(Material provided)
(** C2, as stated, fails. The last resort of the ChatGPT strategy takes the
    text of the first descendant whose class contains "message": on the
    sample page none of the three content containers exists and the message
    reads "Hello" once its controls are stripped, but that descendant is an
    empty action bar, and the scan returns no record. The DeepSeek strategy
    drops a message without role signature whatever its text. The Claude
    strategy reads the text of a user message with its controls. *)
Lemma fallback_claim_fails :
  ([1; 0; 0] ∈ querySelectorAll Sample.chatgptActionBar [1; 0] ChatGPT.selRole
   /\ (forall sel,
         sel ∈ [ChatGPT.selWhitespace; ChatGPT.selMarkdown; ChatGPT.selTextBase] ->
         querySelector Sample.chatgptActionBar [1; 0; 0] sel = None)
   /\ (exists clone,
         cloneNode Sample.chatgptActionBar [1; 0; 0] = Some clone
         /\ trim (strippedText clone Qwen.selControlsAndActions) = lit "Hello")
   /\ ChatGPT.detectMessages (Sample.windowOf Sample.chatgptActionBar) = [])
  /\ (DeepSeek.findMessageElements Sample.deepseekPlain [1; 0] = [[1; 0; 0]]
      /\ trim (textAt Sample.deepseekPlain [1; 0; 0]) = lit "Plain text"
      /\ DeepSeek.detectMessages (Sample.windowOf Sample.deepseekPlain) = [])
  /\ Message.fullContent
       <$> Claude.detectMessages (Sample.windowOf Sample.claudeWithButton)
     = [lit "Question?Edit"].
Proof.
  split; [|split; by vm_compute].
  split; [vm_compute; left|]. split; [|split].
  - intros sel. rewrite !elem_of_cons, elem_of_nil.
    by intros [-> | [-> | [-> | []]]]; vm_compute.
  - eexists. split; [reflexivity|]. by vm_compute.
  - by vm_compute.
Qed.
(End Material provided)
(Material provided)
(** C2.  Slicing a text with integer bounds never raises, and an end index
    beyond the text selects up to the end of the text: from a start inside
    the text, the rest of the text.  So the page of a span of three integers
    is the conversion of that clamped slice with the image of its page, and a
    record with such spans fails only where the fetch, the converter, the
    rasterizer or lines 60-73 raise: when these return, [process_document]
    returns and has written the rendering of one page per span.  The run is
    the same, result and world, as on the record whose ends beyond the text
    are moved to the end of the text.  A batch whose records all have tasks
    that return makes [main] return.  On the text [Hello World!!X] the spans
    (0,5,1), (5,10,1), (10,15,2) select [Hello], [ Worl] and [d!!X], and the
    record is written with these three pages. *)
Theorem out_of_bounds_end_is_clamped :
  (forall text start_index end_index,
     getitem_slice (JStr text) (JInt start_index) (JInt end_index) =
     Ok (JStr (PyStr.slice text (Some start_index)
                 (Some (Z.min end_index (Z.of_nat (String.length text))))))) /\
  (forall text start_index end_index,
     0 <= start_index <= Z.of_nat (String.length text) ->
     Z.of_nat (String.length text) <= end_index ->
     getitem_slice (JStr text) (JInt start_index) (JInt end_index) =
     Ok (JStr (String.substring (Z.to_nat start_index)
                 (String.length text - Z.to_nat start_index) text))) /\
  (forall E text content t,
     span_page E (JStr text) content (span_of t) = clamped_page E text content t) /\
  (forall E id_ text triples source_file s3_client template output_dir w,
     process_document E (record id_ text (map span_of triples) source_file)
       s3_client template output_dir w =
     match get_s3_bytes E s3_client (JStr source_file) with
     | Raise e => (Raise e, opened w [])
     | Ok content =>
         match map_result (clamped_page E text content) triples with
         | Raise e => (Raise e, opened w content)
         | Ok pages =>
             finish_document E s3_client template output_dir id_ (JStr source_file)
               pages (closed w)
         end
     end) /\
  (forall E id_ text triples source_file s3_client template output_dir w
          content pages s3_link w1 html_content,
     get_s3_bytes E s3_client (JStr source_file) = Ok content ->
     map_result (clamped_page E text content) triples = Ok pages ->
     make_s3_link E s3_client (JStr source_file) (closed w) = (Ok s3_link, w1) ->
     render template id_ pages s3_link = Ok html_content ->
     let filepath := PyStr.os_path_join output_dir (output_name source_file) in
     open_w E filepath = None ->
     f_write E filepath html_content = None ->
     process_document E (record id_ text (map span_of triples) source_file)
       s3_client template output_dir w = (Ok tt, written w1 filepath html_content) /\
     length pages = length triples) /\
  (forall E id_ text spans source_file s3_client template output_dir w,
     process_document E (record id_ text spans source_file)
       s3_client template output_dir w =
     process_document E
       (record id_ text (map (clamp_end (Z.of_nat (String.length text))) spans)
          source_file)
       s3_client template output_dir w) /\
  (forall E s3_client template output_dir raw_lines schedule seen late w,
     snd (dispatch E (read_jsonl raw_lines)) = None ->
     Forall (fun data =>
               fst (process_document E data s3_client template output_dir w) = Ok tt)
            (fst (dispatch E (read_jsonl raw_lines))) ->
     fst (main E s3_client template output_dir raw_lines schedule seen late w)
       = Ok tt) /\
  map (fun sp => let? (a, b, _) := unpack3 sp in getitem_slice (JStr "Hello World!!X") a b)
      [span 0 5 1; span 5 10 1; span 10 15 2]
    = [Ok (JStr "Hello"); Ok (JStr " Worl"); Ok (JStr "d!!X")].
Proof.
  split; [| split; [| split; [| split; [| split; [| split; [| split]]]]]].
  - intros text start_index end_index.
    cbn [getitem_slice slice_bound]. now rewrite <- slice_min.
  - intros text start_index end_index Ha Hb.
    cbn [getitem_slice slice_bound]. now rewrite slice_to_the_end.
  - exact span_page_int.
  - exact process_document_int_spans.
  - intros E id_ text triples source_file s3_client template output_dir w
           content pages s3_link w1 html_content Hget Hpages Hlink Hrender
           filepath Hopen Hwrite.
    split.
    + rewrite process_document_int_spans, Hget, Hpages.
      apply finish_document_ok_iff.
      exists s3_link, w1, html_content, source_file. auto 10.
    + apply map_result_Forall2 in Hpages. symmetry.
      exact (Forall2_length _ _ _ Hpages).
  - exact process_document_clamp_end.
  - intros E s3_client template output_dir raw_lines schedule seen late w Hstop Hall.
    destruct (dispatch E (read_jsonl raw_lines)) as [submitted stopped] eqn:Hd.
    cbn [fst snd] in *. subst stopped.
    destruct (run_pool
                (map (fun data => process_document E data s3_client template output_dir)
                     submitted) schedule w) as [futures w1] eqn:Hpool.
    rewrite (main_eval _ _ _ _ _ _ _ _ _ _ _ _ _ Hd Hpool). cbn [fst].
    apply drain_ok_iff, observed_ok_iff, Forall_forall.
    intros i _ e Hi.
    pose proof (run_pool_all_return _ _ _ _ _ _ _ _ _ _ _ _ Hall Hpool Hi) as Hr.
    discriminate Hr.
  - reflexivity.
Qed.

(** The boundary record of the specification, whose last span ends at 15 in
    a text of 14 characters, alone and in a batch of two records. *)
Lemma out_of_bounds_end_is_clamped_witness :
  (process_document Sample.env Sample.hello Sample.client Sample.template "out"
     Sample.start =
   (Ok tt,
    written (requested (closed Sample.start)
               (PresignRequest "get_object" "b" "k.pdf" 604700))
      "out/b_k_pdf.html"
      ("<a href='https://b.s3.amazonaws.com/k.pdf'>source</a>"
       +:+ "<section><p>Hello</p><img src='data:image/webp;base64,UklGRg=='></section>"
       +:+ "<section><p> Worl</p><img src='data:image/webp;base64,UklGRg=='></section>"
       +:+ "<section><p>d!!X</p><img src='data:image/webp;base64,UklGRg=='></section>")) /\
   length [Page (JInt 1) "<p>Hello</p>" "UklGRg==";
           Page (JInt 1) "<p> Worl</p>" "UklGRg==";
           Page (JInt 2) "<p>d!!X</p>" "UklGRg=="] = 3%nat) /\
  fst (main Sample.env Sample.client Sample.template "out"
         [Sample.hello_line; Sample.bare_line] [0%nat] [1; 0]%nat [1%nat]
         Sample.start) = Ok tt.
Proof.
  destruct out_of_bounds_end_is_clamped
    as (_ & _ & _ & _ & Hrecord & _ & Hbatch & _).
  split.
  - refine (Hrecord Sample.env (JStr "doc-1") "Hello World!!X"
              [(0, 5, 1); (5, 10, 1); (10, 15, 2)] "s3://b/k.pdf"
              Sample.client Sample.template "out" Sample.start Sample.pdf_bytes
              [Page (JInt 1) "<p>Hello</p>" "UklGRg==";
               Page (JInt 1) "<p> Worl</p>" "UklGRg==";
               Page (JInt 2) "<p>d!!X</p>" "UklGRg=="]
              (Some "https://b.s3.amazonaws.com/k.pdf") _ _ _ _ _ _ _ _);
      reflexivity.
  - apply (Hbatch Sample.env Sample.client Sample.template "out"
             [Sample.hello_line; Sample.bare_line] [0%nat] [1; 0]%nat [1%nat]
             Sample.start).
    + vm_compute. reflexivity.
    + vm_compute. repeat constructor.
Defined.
(End Material provided)
▶ Instructions to follow
Each line above from the one with "length pages = length triples) /\" up to and including the one with "(fst (dispatch E" must be set down exactly, and no line outside that span may appear.

▶ Solution to this problem
     length pages = length triples) /\
  (forall E id_ text spans source_file s3_client template output_dir w,
     process_document E (record id_ text spans source_file)
       s3_client template output_dir w =
     process_document E
       (record id_ text (map (clamp_end (Z.of_nat (String.length text))) spans)
          source_file)
       s3_client template output_dir w) /\
  (forall E s3_client template output_dir raw_lines schedule seen late w,
     snd (dispatch E (read_jsonl raw_lines)) = None ->
     Forall (fun data =>
               fst (process_document E data s3_client template output_dir w) = Ok tt)
            (fst (dispatch E (read_jsonl raw_lines))) ->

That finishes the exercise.